U.S. Pat. No. 6,586,895 shows how to control an inductor or a higher order network using a variable coupling interval during both half waves of a resonant circuit period. FIG. 1 shows the main circuit wherein the capacitor CS and the inductance LH form a series resonant circuit. The capacitor CM and the inductor LM are both coupled via the controlled transistors Q1a and Q1b and their integrated body diodes to CS in two part-intervals of the resonant circuit period. The coupling control operates in both half cycles of the resonant circuit period, since the current in CM and LM depends in both directions from the control of the transistors Q1a respectively Q1b. The capacitor CR is not relevant, because it remains short-circuited by the transistor QH and diode DH, or the transistors Q1a and Q1b remain fully open or fully closed when QH is open.
In “Stabilisation the Operating Frequency of a Resonant Converter for Wireless Power transfer to Implantable Biomedical Sensors” a controlled resonant network is proposed in a generator, wherein the bad resonant circuit can be controlled by a variable coupling interval (see FIG. 2a). In an LC resonant circuit, a second capacitor is coupled for sub-intervals of the resonant circuit period to the LC resonant circuit (see FIG. 2b). The switch control compares the resonant circuit voltage versus a reference voltage which acts as a control variable and the comparator output represents the switching signal for the coupling switches (see FIG. 2c). This control method works very unreliable, since any change in the resonant circuit amplitude immediately interact with the frequency of the resonant circuit.
Coupled load units (respectively changing load conditions) alter the amplitude of the resonant circuit voltage. Also, often used amplitude control methods to control the power transfer, always result in frequency detuning. In fact, the amplitude control and the frequency control interact with each other, they cannot be controlled independently.
Generating control signals, which are dependent on the controlled output signal is very difficult. The main problem is, that an updated output value instantly changes the input value and thus makes the system unstable.
Another important requirement of a base station, whose frequency can be controlled, is the amplitude fidelity. The amplitude shall remain constant, when the frequency changes. This is especially difficult during the sudden step tuning (frequency hopping), because the impedance of the resonant circuit may vary greatly according to the frequency tuning step size.

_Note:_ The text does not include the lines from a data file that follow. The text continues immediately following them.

Lemma transform_rewrite_from_Ok table_name rewrite_string tree :
  (∀ node, node ∈ nodes tree → from_of table_name node →
     ∃ new_node, parse_one (updated rewrite_string node) = Ok new_node) →
  ∃ tree',
    transform (rewrite_from table_name rewrite_string) tree ()
    = Ok (tree', ()).
Proof.
  induction tree as [tree IH] using Expression_args_ind. intros Hparse.
  rewrite transform_unfold.
  destruct (decide (from_of table_name tree)) as [Hhit | Hmiss].
  - rewrite rewrite_from_hit by done.
    destruct (Hparse tree) as [new_node ->];
      [rewrite nodes_unfold; by left | done |].
    simpl. eauto.
  - rewrite rewrite_from_Same by done.
    assert (∃ args', transform_children
              (rewrite_from table_name rewrite_string) (args_of tree) ()
            = Ok (args', ())) as [args' ->]; [| eauto].
    assert (∀ node, node ∈ concat (map nodes (args_of tree)) →
              from_of table_name node →
              ∃ new_node,
                parse_one (updated rewrite_string node) = Ok new_node)
      as Hbelow.
    { intros node Hin. apply Hparse. rewrite nodes_unfold. by right. }
    clear Hparse. induction IH as [| child args Hchild _ IHargs]; simpl.
    + eauto.
    + simpl in Hbelow. destruct Hchild as [child' ->].
      * intros node Hin. apply Hbelow, elem_of_app. by left.
      * destruct IHargs as [args' ->]; [| eauto].
        intros node Hin. apply Hbelow, elem_of_app. by right.
Qed.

In a tunable resonant circuit using controlled interval coupling for its component variation, it is very vital that the coupling interval can be controlled independently from the resonant circuit period and amplitudes.
This means the resonant circuit frequency is only a function of a control variable. This independence condition ensures stable operation regardless of the quality of the response network. Frequency or phase locked loops should preferably have a short lock time. Thereby, frequency or phase changes in the network are immediately corrected. In addition, a fast control loop is important to manage in a sweep operation an operating frequency range with large time resolution (short residence time).
The following invention describes a method and their detailed implementations to control the frequency or phase of a generator via controlled large signal network. The following invention describes a method that meets all requirements above and is characterized by a short lock time, quality independent stable operation and high efficiency.